= Beginning of Section =
(* ===== verification/PhysMem.v ===== *)
(** * Physical memory of a 32-bit machine, as paging sees it

    The code that edits page tables reads and writes 32-bit words of physical
    memory, takes pages from the page allocator and gives them back, and
    invalidates translations.  [PhysMem] has these operations, [PhysLaws] what the
    paging code relies on; [machine] implements both with the allocator of
    [PageAlloc]. *)
From stdpp Require Import base numbers list.
From S2P Require Import Prelude Align PageAlloc PageScatter.

Definition page_of (x : Z) : Z := x / 4096 * 4096.

Lemma page_of_eq p x : p mod 4096 = 0 -> p <= x < p + 4096 -> page_of x = p.
Proof. intros. unfold page_of. mlia. Qed.

(** [scatter n]: [page_malloc_scatter] of [n] bytes; [malloc_page], [free_page]:
    [page_malloc] and [page_free] of one page. *)
Class PhysMem (A : Type) : Type := {
  rd32 : A -> Z -> Z;
  wr32 : Z -> Z -> A -> A;
  invlpg : Z -> A -> A;
  load_cr3 : A -> A;
  scatter : Z -> A -> outcome (option mscatter * A);
  malloc_page : A -> outcome (option Z * A);
  free_page : Z -> A -> outcome A
}.

(** [ram p]: the page at [p] is managed by the allocator; [isfree]: it is free
    at present.  The words of free pages are of no interest. *)
Class PhysLaws (A : Type) `{PhysMem A} : Type := {
  pinv : A -> Prop;
  isfree : A -> Z -> Prop;
  ram : Z -> Prop;
  reach : Z -> Prop;
  law_ram p : ram p -> p mod 4096 = 0 /\ 0 <= p < 0xfffff000;
  law_free_ram a p : pinv a -> isfree a p -> p mod 4096 = 0 -> ram p;
  law_wr a x v : pinv a -> ~ isfree a (page_of x) ->
    pinv (wr32 x v a) /\ forall p, isfree (wr32 x v a) p <-> isfree a p;
  law_rd a x v y : x mod 4 = 0 -> y mod 4 = 0 ->
    rd32 (wr32 x v a) y = if x =? y then v else rd32 a y;
  law_invlpg a x : (pinv a -> pinv (invlpg x a)) /\ (forall p, isfree (invlpg x a) p <-> isfree a p) /\
    (forall y, rd32 (invlpg x a) y = rd32 a y);
  law_cr3 a : (pinv a -> pinv (load_cr3 a)) /\ (forall p, isfree (load_cr3 a) p <-> isfree a p) /\
    (forall y, rd32 (load_cr3 a) y = rd32 a y);
  law_scatter a n : pinv a -> 0 <= n <= 0x2000 -> n mod 4096 = 0 ->
    exists r a', scatter n a = Ret (r, a') /\ pinv a' /\
      match r with
      | None => n <> 0 /\ forall p, isfree a' p <-> isfree a p
      | Some c => exists ps, left_in c ps /\ zlen ps * 4096 = n /\ NoDup ps /\
          (forall p, p ∈ ps -> p mod 4096 = 0 /\ isfree a p) /\
          (forall p, p mod 4096 = 0 -> isfree a' p <-> isfree a p /\ p ∉ ps)
      end /\
      (forall x, ~ isfree a (page_of x) -> rd32 a' x = rd32 a x);
  law_malloc a : pinv a ->
    exists r a', malloc_page a = Ret (r, a') /\ pinv a' /\
      match r with
      | None => (forall p, isfree a' p <-> isfree a p) /\
          forall p, p mod 4096 = 0 -> isfree a p -> ~ reach p
      | Some q => q mod 4096 = 0 /\ isfree a q /\
          (forall p, p mod 4096 = 0 -> isfree a' p <-> isfree a p /\ p <> q)
      end /\
      (forall x, ~ isfree a (page_of x) -> rd32 a' x = rd32 a x);
  law_free a q : pinv a -> ram q -> ~ isfree a q ->
    exists a', free_page q a = Ret a' /\ pinv a' /\
      (forall p, p mod 4096 = 0 -> isfree a' p <-> isfree a p \/ p = q) /\
      (forall x, ~ isfree a' (page_of x) -> rd32 a' x = rd32 a x)
}.

(** ** The implementation by the page allocator *)

Inductive tlb_event : Type := Inval (addr : Z) | Reload.

Record machine : Type := mk_machine {
  mc_pages : pages;
  mc_words : Z -> Z;
  mc_tlb : list tlb_event
}.

(** Freeness is a matter of whole pages. *)
Lemma free_whole_page st x :
  pages_inv mzone_spec_i386 st -> is_free st (page_of x) <-> is_free st x.
Proof.
  intros Hi. split; intros (i & z & Hz & Hc); exists i, z; (split; [done|]);
    apply covered_elem in Hc as (r & Hr & Hin); apply covered_elem; exists r; (split; [done|]);
    pose proof (ranges_ok_elem _ _ _ _ (pi_ranges _ _ Hi i z Hz) Hr) as (_ & _ & H1 & H2 & _);
    unfold inside, page_of in *; mlia.
Qed.

Lemma link_pages_elem s n p :
  s mod 4096 = 0 -> 0 <= n -> n mod 4096 = 0 ->
  p ∈ link_pages (s, n) <-> p mod 4096 = 0 /\ inside s n p.
Proof.
  intros Hs Hn Hn4. unfold link_pages, PAGESIZE, inside. cbn [fst snd].
  rewrite list_elem_of_fmap. setoid_rewrite elem_of_seqZ. split.
  - intros (i & -> & Hi). mlia.
  - intros [Hp Hin]. exists ((p - s) / 4096). mlia.
Qed.

Lemma chain_pages_elem c p :
  Forall (fun l => link_ok l /\ l.1 mod 4096 = 0) c ->
  p ∈ chain_pages c <-> p mod 4096 = 0 /\ in_chain c p.
Proof.
  intros Hc. induction Hc as [|[s n] c [[Hn Hn4] Hs] _ IH]; simpl in *.
  { unfold chain_pages, in_chain. simpl. rewrite Exists_nil, elem_of_nil. tauto. }
  rewrite chain_pages_cons, elem_of_app, IH, in_chain_cons, link_pages_elem by (done || lia).
  simpl. tauto.
Qed.

Lemma chain_pages_nodup c : chain_ok c -> NoDup (chain_pages c).
Proof.
  intros [Hc Hd]. induction Hc as [|[s n] c [[Hn Hn4] Hs] Hc IH]; simpl in *; [constructor|].
  destruct Hd as [Hd1 Hd2]. rewrite chain_pages_cons. apply NoDup_app. split_and!; [| |by apply IH].
  - unfold link_pages. apply NoDup_fmap_2; [|apply NoDup_seqZ].
    intros i j E. unfold PAGESIZE in E. simpl in E. lia.
  - intros p Hp Hp'. apply link_pages_elem in Hp as [_ Hp]; [|done|lia|done].
    apply chain_pages_elem in Hp' as [_ Hp']; [|done]. by apply (Hd1 p).
Qed.

Lemma left_in_chain c : c <> [] -> chain_ok c -> left_in c (chain_pages c).
Proof.
  intros Hne [Hc _]. split; [done|]. split; [done|]. left. by apply (Forall_impl _ _ _ Hc); intros l [].
Qed.

Section Machine.

(** [links] are the results of [kmalloc], [zone] the zone of page tables. *)
Context (REF : Z) (links : list bool) (zone : nat).

#[export] Instance machine_mem : PhysMem machine := {|
  rd32 := fun a x => mc_words a x;
  wr32 := fun x v a =>
    mk_machine
      (set_mem (mc_pages a) (fun p => if p =? page_of x then dirty_page else mem (mc_pages a) p))
      (fun y => if x =? y then v else mc_words a y) (mc_tlb a);
  invlpg := fun x a => mk_machine (mc_pages a) (mc_words a) (mc_tlb a ++ [Inval x]);
  load_cr3 := fun a => mk_machine (mc_pages a) (mc_words a) (mc_tlb a ++ [Reload]);
  scatter := fun n a =>
    let! (r, st) := page_malloc_scatter (2 ^ 32) REF mzone_spec_i386 (mc_pages a) links 0 n PAGESIZE
                      PAGEATTR_NONE zone in
    Ret (r, mk_machine st (mc_words a) (mc_tlb a));
  malloc_page := fun a =>
    let! (r, st) := page_malloc (2 ^ 32) REF (mc_pages a) PAGESIZE PAGEATTR_NONE zone in
    Ret (r, mk_machine st (mc_words a) (mc_tlb a));
  free_page := fun p a =>
    let! st := page_free (2 ^ 32) REF mzone_spec_i386 (mc_pages a) p PAGESIZE in
    Ret (mk_machine st (mc_words a) (mc_tlb a))
|}.

Hypothesis Hzone : (zone < 2)%nat.

Definition machine_ram (p : Z) : Prop := p mod 4096 = 0 /\ 0 <= p < phys_end mzone_spec_i386.

Lemma machine_wr a x v :
  pages_inv mzone_spec_i386 (mc_pages a) -> ~ is_free (mc_pages a) (page_of x) ->
  pages_inv mzone_spec_i386 (mc_pages (wr32 x v a)).
Proof.
  intros Hi Hf. apply set_mem_inv; [done|]. intros p _ Hp.
  destruct (Z.eqb_spec p (page_of x)) as [->|]; done.
Qed.

(** Without a free range in the zones allowed, no page of these zones is free. *)
Lemma none_in_reach st p :
  pages_inv mzone_spec_i386 st -> is_free st p ->
  (forall i z r, (i <= zone)%nat -> page_zones st !! i = Some z -> r ∈ z_root z -> p_size r < PAGESIZE) ->
  ~ (mzone_of mzone_spec_i386 p <= zone)%nat.
Proof.
  intros Hi (i & z & Hz & Hc) Hn Hle. pose proof (pi_ranges _ _ Hi i z Hz) as Hrs.
  assert (i < 2)%nat as Hi2 by (pose proof (lookup_lt_Some _ _ _ Hz) as Hl; by rewrite (pi_count _ _ Hi) in Hl).
  pose proof (covered_bounds _ _ _ _ Hrs Hc) as Hb.
  rewrite (zs_of (W := 2 ^ 32) (spec := mzone_spec_i386) i p) in Hle by (done || lia).
  apply covered_elem in Hc as (r & Hr & Hin). specialize (Hn i z r Hle Hz Hr).
  pose proof (ranges_ok_elem _ _ _ _ Hrs Hr) as (_ & H1 & _ & H2 & _). unfold PAGESIZE in Hn. mlia.
Qed.

Lemma machine_scatter a n :
  pages_inv mzone_spec_i386 (mc_pages a) -> 0 <= n <= 0x2000 -> n mod 4096 = 0 ->
  exists r a', scatter n a = Ret (r, a') /\ pages_inv mzone_spec_i386 (mc_pages a') /\
    match r with
    | None => n <> 0 /\ forall p, is_free (mc_pages a') p <-> is_free (mc_pages a) p
    | Some c => exists ps, left_in c ps /\ zlen ps * 4096 = n /\ NoDup ps /\
        (forall p, p ∈ ps -> p mod 4096 = 0 /\ is_free (mc_pages a) p) /\
        (forall p, p mod 4096 = 0 -> is_free (mc_pages a') p <-> is_free (mc_pages a) p /\ p ∉ ps)
    end /\ mc_words a' = mc_words a.
Proof.
  intros Hi Hn Hn4. cbn [scatter machine_mem].
  destruct (Z.eq_dec n 0) as [->|Hn0].
  { eexists _, _. split; [done|]. split; [done|]. split; [|done]. exists [].
    split; [split; [done|]; split; [done|]; right; by eexists|]. split; [done|].
    split; [constructor|]. split; [by intros p ?%elem_of_nil|].
    intros p _. rewrite elem_of_nil. tauto. }
  destruct (malloc_scatter_ok (2 ^ 32) REF mzone_spec_i386 (mc_pages a) links 0 n PAGESIZE PAGEATTR_NONE
    zone) as (res & st' & -> & Hr); try done; [lia|unfold PAGESIZE; lia|].
  cbn [obind]. eexists _, _. split; [done|]. destruct res as [c|]; cbn [mc_pages mc_words].
  - destruct Hr as [(Hi' & Hc & Hin & Hf & _) Hl].
    rewrite ceil_page_id in Hl by (unfold PAGESIZE; lia). split; [done|]. split; [|done].
    exists (chain_pages c). split.
    { apply left_in_chain; [|done]. intros ->. change (zlen (chain_pages [])) with 0 in Hl. lia. }
    split; [done|]. split; [by apply chain_pages_nodup|].
    split; [intros p [? ?]%chain_pages_elem; [auto|apply Hc]|].
    intros p Hp. rewrite Hf, chain_pages_elem by apply Hc. tauto.
  - destruct Hr as (Hi' & Hf & _). done.
Qed.

#[export] Instance machine_laws : PhysLaws machine.
Proof.
  refine {| pinv a := pages_inv mzone_spec_i386 (mc_pages a);
            isfree a := is_free (mc_pages a); ram := machine_ram;
            reach p := (mzone_of mzone_spec_i386 p <= zone)%nat |}.
  - intros p [H1 H2]. split; [done|]. change (phys_end mzone_spec_i386) with 0xc0000000 in H2. lia.
  - intros a p Hi Hf Hp. split; [done|]. by apply (free_below_end (2 ^ 32) mzone_spec_i386 (mc_pages a)).
  - intros a x v Hi Hf. split; [by apply machine_wr|done].
  - done.
  - done.
  - done.
  - intros a n Hi Hn Hn4. destruct (machine_scatter a n Hi Hn Hn4) as (r & a' & H1 & H2 & H3 & H4).
    exists r, a'. do 3 (split; [done|]). intros x _. simpl. by rewrite H4.
  - intros a Hi. cbn [malloc_page machine_mem].
    destruct (malloc_ok (2 ^ 32) REF mzone_spec_i386 (mc_pages a) PAGESIZE PAGEATTR_NONE zone)
      as (res & st' & -> & Hr); try done.
    cbn [obind]. eexists _, _. split; [done|]. change (CEIL_ALIGN (2 ^ 32) PAGESIZE PAGESIZE) with 4096 in Hr.
    destruct res as [q|]; cbn [mc_pages].
    + destruct Hr as [(Hi' & Hq & Hin & Hf & _) _]. split; [done|]. split; [|done]. split; [done|].
      split; [apply Hin; unfold inside; lia|]. intros p Hp. rewrite Hf. unfold inside.
      split; intros [? Hne]; (split; [done|]); [|intros Hx; apply Hne; mlia]. lia.
    + destruct Hr as [-> Hn]. split; [done|]. split; [|done]. split; [done|]. intros p Hp Hf.
      by apply (none_in_reach (mc_pages a)).
  - intros a q Hi [Hq Hq'] Hf. cbn [free_page machine_mem].
    change (CEIL_ALIGN (2 ^ 32) PAGESIZE PAGESIZE) with 4096.
    destruct (ffree_ok (2 ^ 32) REF mzone_spec_i386 (mc_pages a) q PAGESIZE PAGEATTR_NONE)
      as (st' & Hfr & Hi' & Hff & _); try done; try lia.
    + change (phys_end mzone_spec_i386) with 0xc0000000 in *. unfold PAGESIZE. mlia.
    + change (CEIL_ALIGN (2 ^ 32) PAGESIZE PAGESIZE) with 4096. intros x Hx Hxf. apply Hf.
      apply free_whole_page in Hxf; [|done]. by rewrite (page_of_eq q x Hq Hx) in Hxf.
    + change (CEIL_ALIGN (2 ^ 32) PAGESIZE PAGESIZE) with 4096 in Hff.
      unfold page_free. rewrite Hfr. cbn [obind]. eexists. split; [done|]. cbn [mc_pages mc_words].
      split; [done|]. split; [|done]. intros p Hp. rewrite Hff. unfold inside.
      split; intros [?|?]; auto; right; [mlia|lia].
Defined.

End Machine.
= End of Section =
* Required work *
Taking the entries above, print exactly the lines starting at the line with "Lemma free_whole_page st" and ending at the line with "Lemma link_pages_elem s", both included.

* Response to the task *
Lemma free_whole_page st x :
  pages_inv mzone_spec_i386 st -> is_free st (page_of x) <-> is_free st x.
Proof.
  intros Hi. split; intros (i & z & Hz & Hc); exists i, z; (split; [done|]);
    apply covered_elem in Hc as (r & Hr & Hin); apply covered_elem; exists r; (split; [done|]);
    pose proof (ranges_ok_elem _ _ _ _ (pi_ranges _ _ Hi i z Hz) Hr) as (_ & _ & H1 & H2 & _);
    unfold inside, page_of in *; mlia.
Qed.

Lemma link_pages_elem s n p :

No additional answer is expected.